射精管閉塞

射精管閉塞

射精管閉塞(EDO)はOAの原因としては珍しく、1~5%の症例に発生します(Meachamら, 1993; Matsumiyaら, 1994)。 これらの患者の典型的な症状は、疼痛性射精、不妊、血精液症の三徴候である。

EDOは先天性と後天性があり、嚢胞形成と炎症後変化のいずれかが主な原因である。 ミュラー管(前立腺尿道)またはウォルフィ管(憩室)嚢胞は、一般的に先天性で、射精管の間の前立腺の内側に発生し、これらを閉塞させる。 前立腺嚢胞がEDOの原因となることはまれです。 前立腺尿道は、肥大していないときは経直腸的超音波検査(TRUS)で確認することはできません。 しかし、腫大している場合、尿道嚢胞はTRUSで確認することができ、他の理由で行われた検査で偶然に発見されることがよくあります。 症状がある場合、これらの嚢胞はLUTSの原因となり、疼痛、血精液症、尿路感染症、または不妊症の原因となる可能性があります。 治療は症状のある患者のみに推奨され、嚢胞の穿刺または内視鏡的軟性化術のいずれかを行う(Coppens et al., 2002)
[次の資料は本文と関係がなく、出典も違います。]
Definition secret_ref (env : option EnvironmentConfig) (k : string) : option SecretRef :=
  e ← env;
  if String.eqb k "model_api_key" then model_api_key_ref e
  else if String.eqb k "policy_store_token" then policy_store_token_ref e
  else if String.eqb k "model_catalog_token" then model_catalog_token_ref e
  else if String.eqb k "token_exchange_token" then token_exchange_token_ref e
  else None.

Lemma environment_layer_get e c k :
  k ∉ ["mcp_endpoints"; "cors_origins"; "extra"] ->
  getattr (environment_layer e c) k =
    if memb k environment_given && given (getattr (settings e) k) then getattr (settings e) k
    else if memb k environment_texts && truthy (getattr (settings e) k) then getattr (settings e) k else getattr c k.
Proof.
  intros Hk. unfold environment_layer. rewrite get_set, decide_False by set_solver.
  destruct (bool_decide (cors_origins e = [])); [|rewrite get_set, decide_False by set_solver];
    (rewrite get_set, decide_False by set_solver); by rewrite !take_settings_get.
Qed.

Lemma integer_variables_get names c c' k :
  integer_variables names c = Ok c' -> k ∉ names -> getattr c' k = getattr c k.
Proof.
  revert c. induction names as [|k' names IH]; cbn; intros c Hc Hk; [by injection Hc as <-|].
  apply not_elem_of_cons in Hk as [Hne Hk]. apply result_bind_ok in Hc as (c1 & H1 & Hc). rewrite (IH _ Hc Hk).
  unfold integer_variable in H1. destruct (read_env k'); [|by injection H1 as <-]. destruct (py_int _); [|done].
  injection H1 as <-. by rewrite get_set, decide_False.
Qed.
Lemma histogram_of_snoc obs q bs :
  histogram_of (obs ++ [(q, bs)]) = Some (observe q (default (fresh bs) (histogram_of obs))).
Proof.
  assert (Hat : forall b l, at_most b (l ++ [q]) = if (q <=? b)%clock then (at_most b l + 1)%Z else at_most b l).
  { intros b l. unfold at_most. rewrite List.filter_app. cbn -[qleb]. rewrite length_app.
    destruct (q <=? b)%clock; cbn -[qleb]; lia. }
  destruct obs as [|[q0 b0] obs].
  - cbn -[qleb at_most]. f_equal. unfold observe, fresh. cbn -[qleb at_most]. f_equal.
    rewrite <-list_fmap_compose. apply list_fmap_ext. intros i b _. cbn -[qleb at_most]. pose proof (Hat b []) as Hb. cbn [app] in Hb. rewrite Hb.
    by destruct (q <=? b)%clock.
  - cbn -[qleb at_most]. unfold observe. cbn -[qleb at_most]. rewrite fmap_app, length_app. cbn -[qleb at_most]. f_equal. f_equal.
    + rewrite <-list_fmap_compose. apply list_fmap_ext. intros i b _. cbn -[qleb at_most].
      pose proof (Hat b (q0 :: obs.*1)) as Hb. cbn [app] in Hb. rewrite Hb. by destruct (q <=? b)%clock.
    + lia.
    + rewrite fmap_app, foldl_app. done.
Qed.

Lemma observation_other k name v l bs c :
  observation k (Observe name v l bs) = None ->
  dget k (histograms (observe_histogram name v l bs c).2) = dget k (histograms c).
Proof.
  cbn [observation]. destruct v as [q| |]; cbn [observe_histogram snd]; try done.
  destruct (q <? 0)%clock eqn:Eq; [done|]. destruct (bounds_ok _) eqn:Eb; cbn [negb snd histograms]; [|done].
  rewrite dget_dset. assert ((0 <=? q)%clock = true) as -> by clock_lra. cbn [andb]. case_bool_decide as Hk; [done|].
  intros _. destruct (decide _); [by subst k | done].
Qed.

Lemma observation_taken k name v l bs c q b :
  observation k (Observe name v l bs) = Some (q, b) ->
  dget k (histograms (observe_histogram name v l bs c).2) = Some (observe q (default (fresh b) (dget k (histograms c)))).
Proof.
  cbn [observation]. destruct v as [q'| |]; cbn [observe_histogram snd]; try done.
  destruct (0 <=? q')%clock eqn:Eq; [|done]. destruct (bounds_ok _) eqn:Eb; [|done]. cbn [andb].
  case_bool_decide as Hk; [|done]. intros [= -> ->]. assert ((q <? 0)%clock = false) as -> by clock_lra.
  cbn [negb snd histograms]. subst k. by rewrite dget_dset_eq.
Qed.

(** a histogram read back is exact, after any calls: each bucket counts
    the values observed since the collector was last cleared that are at most
    its bound, the count is their number and the sum adds them in order; the
    layout is the first observation's, rejected observations and other series
    count for nothing, and labels may come in any order. *)
Theorem histogram_exact calls name l l' :
  l' ≡ₚ l ->
  get_histogram (metric_run calls) name l' = histogram_of (observations (name, label_key l) calls).
Proof.
  intros Hp. assert (label_key l' = label_key l) as Hk.
  { apply sort_by_unique; [apply str2_leb_total | apply str2_leb_trans | | done]. intros x y _ _. apply str2_leb_antisym. }
  unfold get_histogram. rewrite Hk. set (k := (name, label_key l)). unfold metric_run, observations.
  induction calls as [|call calls IH] using rev_ind; [done|]. rewrite !foldl_snoc.
  set (c := foldl metric_step new_collector calls) in *. set (obs := foldl _ [] calls) in *.
  destruct call as [| |n v lb bs|]; cbn [metric_step]; [by cbn; rewrite app_nil_r..| |done]. cbv beta iota.
  destruct (observation k (Observe n v lb bs)) as [[q b]|] eqn:E.
  - rewrite (observation_taken _ _ _ _ _ _ _ _ E). change (option_list (Some (q, b))) with [(q, b)]. by rewrite histogram_of_snoc, <-IH.
  - rewrite (observation_other _ _ _ _ _ _ E). change (option_list (@None (Q * list Q))) with (@nil (Q * list Q)). by rewrite app_nil_r.
Qed.

(** ** The exposition *)

(** [_prometheus_name] *)
Definition between (a b : N) (c : ascii) : bool := N.leb a (N_of_ascii c) && N.leb (N_of_ascii c) b.
Definition is_alpha (c : ascii) : bool := between 65 90 c || between 97 122 c.
Definition name_char (c : ascii) : bool := is_alpha c || between 48 57 c || Ascii.eqb c ("_"%char) || Ascii.eqb c (":"%char).
Fixpoint name_chars (s : string) : string :=
  match s with EmptyString => EmptyString | String c s => String (if name_char c then c else "_"%char) (name_chars s) end.
Definition prometheus_name (s : string) : string :=
  match name_chars s with
  | EmptyString => "_"
  | String c r => if is_alpha c || Ascii.eqb c ("_"%char) then String c r else String ("_"%char) (String c r)
  end.

(** [s.replace(c, r)], and [_prometheus_escape] *)
Fixpoint replace_char (c : ascii) (r s : string) : string :=
  match s with EmptyString => EmptyString | String x s => (if Ascii.eqb x c then r else String x EmptyString) ++ replace_char c r s end.

Definition backslash : ascii := ascii_of_nat 92.
Definition newline : ascii := ascii_of_nat 10.
Definition dquote : ascii := ascii_of_nat 34.
Definition chars (l : list ascii) : string := String.string_of_list_ascii l.

Definition prometheus_escape (s : string) : string :=
  replace_char dquote (chars [backslash; dquote])
    (replace_char newline (chars [backslash; "n"%char]) (replace_char backslash (chars [backslash; backslash]) s)).

Context (format_value repr : Q -> string).

(** [_format_metric_value] *)
Definition format_metric_value (v : pyfloat) : string := match v with Finite q => format_value q | _ => "NaN" end.

Fixpoint lex_leb (a b : labels) : bool :=
  match a, b with
  | [], _ => true
  | _ :: _, [] => false
  | x :: a, y :: b => if bool_decide (x = y) then lex_leb a b else str2_leb x y
  end.
Definition key_leb (a b : key) : bool := if String.eqb a.1 b.1 then lex_leb a.2 b.2 else str_leb a.1 b.1.

Definition is_total (name : string) : bool := String.prefix (srev "_total") (srev name).
Definition safe_labels (l : labels) : labels := sort_by str2_leb ((fun e => (prometheus_name e.1, e.2)) <$> l).
Definition point_key (m : MetricPoint) : key := (prometheus_name (point_name m), safe_labels (point_labels m)).

Definition add_point (m : MetricPoint) (v : option pyfloat) : pyfloat :=
  if is_total (point_name m) then fadd (default (Finite 0) v) (value m) else value m.

Definition series (ms : list MetricPoint) : list (key * pyfloat) :=
  foldl (fun d m => dset (point_key m) (add_point m (dget (point_key m) d)) d) [] ms.

Definition point_kinds (ms : list MetricPoint) : list (string * string) :=
  foldl (fun d m => let n := (point_key m).1 in
           if is_total (point_name m) then dset n "counter" d else if dmem n d then d else dset n "gauge" d) [] ms.
Definition kinds (c : MetricsCollector) : list (string * string) :=
  foldl (fun d e => dset (prometheus_name e.1.1) "histogram" d) (point_kinds (metrics c)) (histograms c).

Definition bucket_mark : string := "bucket:".

(** The rows of one histogram. *)
Definition histogram_rows (e : key * Histogram) : list (key * string * pyfloat) :=
  let k := (prometheus_name e.1.1, safe_labels e.1.2) in
  let h := e.2 in
  (((fun b => (k, (bucket_mark ++ repr b.1)%string, Finite (inject_Z b.2))) <$> buckets h) ++
   [(k, (bucket_mark ++ "+Inf")%string, Finite (inject_Z (count h))); (k, "sum", total h); (k, "count", Finite (inject_Z (count h)))])%list.

Definition float_leb (a b : pyfloat) : bool :=
  match a, b with
  | Finite x, Finite y => (x <=? y)%clock
  | Infinite true, _ | _, Infinite false => true
  | _, _ => false
  end.
Definition row_leb (a b : key * string * pyfloat) : bool :=
  if bool_decide (a.1.1 = b.1.1) then if String.eqb a.1.2 b.1.2 then float_leb a.2 b.2 else str_leb a.1.2 b.1.2
  else key_leb a.1.1 b.1.1.

Inductive line : Type := TypeLine (name kind : string) | Sample (name : string) (l : labels) (v : string).

(** A sample, after the [TYPE] line of its name if that was not emitted yet. *)
Definition emit (name kind : string) (sample : line) (acc : list line * list string) : list line * list string :=
  if memb name acc.2 then ((acc.1 ++ [sample])%list, acc.2)
  else ((acc.1 ++ [TypeLine name kind; sample])%list, name :: acc.2).

Definition emit_point (c : MetricsCollector) (acc : list line * list string) (e : key * pyfloat) : list line * list string :=
  emit e.1.1 (default "gauge" (dget e.1.1 (kinds c))) (Sample e.1.1 e.1.2 (format_metric_value e.2)) acc.

Definition row_sample (e : key * string * pyfloat) : line :=
  let '(k, suffix, v) := e in
  if String.prefix bucket_mark suffix then
    Sample (k.1 ++ "_bucket") (("le", String.substring 7 (String.length suffix - 7) suffix) :: k.2) (format_metric_value v)
  else Sample (k.1 ++ "_" ++ suffix) k.2 (format_metric_value v).

Definition emit_row (acc : list line * list string) (e : key * string * pyfloat) : list line * list string :=
  emit e.1.1.1 "histogram" (row_sample e) acc.

Definition exposition (c : MetricsCollector) : list line :=
  (foldl emit_row
     (foldl (emit_point c) ([], []) (sort_by (fun a b => key_leb a.1 b.1) (series (metrics c))))
     (sort_by row_leb (histograms c ≫= histogram_rows))).1.

(** The lines, printed. *)
Definition print_label (e : string * string) : string :=
  e.1 ++ String "="%char (String dquote (prometheus_escape e.2 ++ String dquote EmptyString)).
Fixpoint print_labels (l : labels) : string :=
  match l with [] => EmptyString | [e] => print_label e | e :: l => print_label e ++ String ","%char (print_labels l) end.
Definition label_text (l : labels) : string := match l with [] => EmptyString | _ => String "{"%char (print_labels l ++ "}") end.
Definition print_line (x : line) : string :=
  match x with
  | TypeLine n k => "# TYPE " ++ n ++ String " "%char k
  | Sample n l v => n ++ label_text l ++ String " "%char v
  end.
Definition print_lines (l : list line) : string := foldr (fun x s => print_line x ++ String newline s) EmptyString l.

Definition prometheus_text (c : MetricsCollector) : string := print_lines (exposition c).

End collector.
Arguments name_char : simpl never.

(** ** Reading an exposition back *)

Definition unescape (c : ascii) : ascii := if Ascii.eqb c ("n"%char) then newline else c.

(** The text up to the closing quote, and what follows it. *)
Fixpoint read_quoted (s : string) : option (string * string) :=
  match s with
  | EmptyString => None
  | String c s =>
      if Ascii.eqb c dquote then Some (EmptyString, s)
      else if Ascii.eqb c backslash then
        match s with
        | String c s => '(v, r) ← read_quoted s; Some (String (unescape c) v, r)
        | EmptyString => None
        end
      else '(v, r) ← read_quoted s; Some (String c v, r)
  end.
Definition exported (st : Settings) (d : list (string * json)) : list (string * json) :=
  (fun kv => (kv.1, otel_value (max_attribute_length st) kv.2)) <$> filterb (fun kv => negb (withheld st kv.1)) d.

(** [_otel_attributes] *)
Definition otel_attributes (st : Settings) (d : list (string * json)) : list (string * json) :=
  exported st (Redaction.redact_fields [] d).

(** ** Spans *)

Inductive otel_call : Type :=
  | StartSpan (name : string) (attributes : list (string * json))
  | SetAttribute (k : string) (v : json)
  | AddEvent (name : string) (attributes : list (string * json))
  | EndSpan
  | Detach.

Record TraceSpan : Type := {
  trace_id : string;
  span_id : string;
  parent_span_id : option string;
  span_name : string;
  start_time : Q;
  end_time : option Q;
  attributes : list (string * json);
  events : list (string * list (string * json));
  has_otel_span : bool;
  sent : list otel_call                     (** to its OpenTelemetry span, oldest first *)
}.

Definition with_sent (s : TraceSpan) (e : option Q) (a : list (string * json)) (ev : list (string * list (string * json)))
    (calls : list otel_call) : TraceSpan :=
  {| trace_id := trace_id s; span_id := span_id s; parent_span_id := parent_span_id s; span_name := span_name s;
     start_time := start_time s; end_time := e; attributes := a; events := ev; has_otel_span := has_otel_span s;
     sent := (sent s ++ if has_otel_span s then calls else [])%list |}.

Definition set_attribute (st : Settings) (k : string) (v : json) (s : TraceSpan) : TraceSpan :=
  with_sent s (end_time s) (dset k v (attributes s)) (events s)
    (if withheld st k then [] else [SetAttribute k (otel_value (max_attribute_length st) v)]).

Definition add_event (st : Settings) (name : string) (a : list (string * json)) (s : TraceSpan) : TraceSpan :=
  with_sent s (end_time s) (attributes s) (events s ++ [(name, a)])%list [AddEvent name (exported st a)].

Definition finish (now : Q) (s : TraceSpan) : TraceSpan :=
  match end_time s with
  | Some _ => s
  | None => with_sent s (Some now) (attributes s) (events s) [EndSpan; Detach]
  end.

Definition duration_ms (s : TraceSpan) : option Q := (fun e => (e - start_time s) * 1000)%Q <$> end_time s.

(** ** The facade *)

(** What a call makes of the meter's instruments. *)
Inductive meter_call : Type := Add (name : string) (v : pyfloat) (l : Metrics.labels) | Measure (name : string) (v : pyfloat) (l : Metrics.labels).

Record Telemetry : Type := {
  collector : Metrics.MetricsCollector;
  spans : list TraceSpan;
  label_values : list ((string * string) * list string);
  otel_counters : list string;
  otel_histograms : list string;
  meter_calls : list meter_call
}.

Definition new_telemetry : Telemetry :=
  {| collector := Metrics.new_collector; spans := []; label_values := []; otel_counters := []; otel_histograms := [];
     meter_calls := [] |}.

Definition with_spans (t : Telemetry) (l : list TraceSpan) : Telemetry :=
  {| collector := collector t; spans := l; label_values := label_values t; otel_counters := otel_counters t;
     otel_histograms := otel_histograms t; meter_calls := meter_calls t |}.

(** [start_span]: [otel] is the span the tracer gave, with its identifier if its
    context is valid; [None] if there is no tracer or it failed. *)
Definition start_span (st : Settings) (otel : option (option string)) (current_trace : option string) (uuid uuid' : string)
    (now : Q) (name : string) (trace parent : option string) (a : list (string * json)) (t : Telemetry) : Telemetry * nat :=
  let otel := if otel_tracer st then otel else None in
  let s :=
    {| trace_id := if opt_truthy trace then default "" trace else opt_or current_trace uuid;
       span_id := opt_or (mjoin otel) (clip 8 uuid');
       parent_span_id := parent; span_name := name; start_time := now; end_time := None; attributes := a; events := [];
       has_otel_span := bool_decide (is_Some otel);
       sent := match otel with Some _ => [StartSpan name (otel_attributes st a)] | None => [] end |} in
  (with_spans t (spans t ++ [s])%list, length (spans t)).

Definition get_spans (t : Telemetry) (trace : option string) : list TraceSpan :=
  match trace with None => spans t | Some i => filterb (fun s => String.eqb (trace_id s) i) (spans t) end.

(** *** Labels *)

Definition other : string := "[OTHER]".

(** One label: the value to use, and the values seen of its metric and key. *)
Definition bounded_value (st : Settings) (raw : string) (seen : list string) : string * list string :=
  let v := clip (max_attribute_length st) raw in
  if negb (memb v seen) && Nat.leb (max_label_values st) (length seen) then (other, seen)
  else (v, if memb v seen then seen else (seen ++ [v])%list).

(** [_bounded_labels] *)
Definition bounded_labels (st : Settings) (name : string) (l : Metrics.labels) (lv : list ((string * string) * list string))
  : Metrics.labels * list ((string * string) * list string) :=
  foldl (fun '(out, lv) e =>
    let '(v, seen) := bounded_value st e.2 (default [] (dget (name, e.1) lv)) in
    (dset (clip (max_attribute_length st) e.1) v out, dset (name, e.1) seen lv)) ([], lv) l.

(** *** Instruments *)

Context (creates : string -> bool).

(** [_otel_instrument]: whether there is one, and the names cached. *)
Definition instrument (st : Settings) (name : string) (cache : list string) : bool * list string :=
  if negb (otel_meter st) then (false, cache)
  else if memb name cache then (true, cache)
  else if creates name then (true, (cache ++ [name])%list) else (false, cache).

Context (fadd fmul fdiv : pyfloat -> pyfloat -> pyfloat) (float_of : Z -> pyfloat).

Definition emit (st : Settings) (counter : bool) (name : string) (call : meter_call) (c : Metrics.MetricsCollector)
    (lv : list ((string * string) * list string)) (t : Telemetry) : Telemetry :=
  let '(found, cache) := instrument st name (if counter then otel_counters t else otel_histograms t) in
  {| collector := c; spans := spans t; label_values := lv;
     otel_counters := if counter then cache else otel_counters t;
     otel_histograms := if counter then otel_histograms t else cache;
     meter_calls := if found then (meter_calls t ++ [call])%list else meter_calls t |}.

Definition increment (st : Settings) (now : Q) (name : string) (l : Metrics.labels) (t : Telemetry) : Telemetry :=
  let '(b, lv) := bounded_labels st name l (label_values t) in
  emit st true name (Add name (Finite 1) b) (Metrics.increment now name b (collector t)) lv t.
炎症後EDOの最も一般的な原因は尿道性前立腺炎である。 TURP後の術後癒着は、異所性の原因である。 その他、稀ではあるが、EDOの原因として、精嚢石症、精嚢付近の石灰化、先天性射精管閉鎖症などがある。 特発性EDO患者の約50%はCFの突然変異を有しているため、原因不明のEDO患者には遺伝子スクリーニングが推奨されている(Jarviら、1995)。 射精量が少ない患者をスクリーニングして、射精を損なう薬を服用していないことを確認することが重要である。 持続性または再発性の血精液症を呈する患者も、TRUSで評価する必要がある。 これはEDOの診断におけるゴールドスタンダードである。 TRUSにおける精嚢の拡大(幅> 1.5cm)または射精管の拡大(直径> 2.3cm)は、特に管内の嚢胞または石灰化の可視化との組み合わせで、EDOを暗示する。 TRUSはまた、持続性血精液症の患者の約4%に見られる悪性腫瘍の除外にも有用である(Ahmad and Krishna, 2007)。

もともと完全閉塞の男性で報告されているが、EDOは疾患のスペクトルを表すと考えられている。 片側または両側の部分的な閉塞を有する患者は、無精子症ではなく乏精子症を呈することがある。 このような病態の診断と治療については、まだ厳密には研究されていない。 また、射精量が正常である場合もある。 一方、完全閉塞または機能的完全両側閉塞の患者では、低射精と無精子症を呈する。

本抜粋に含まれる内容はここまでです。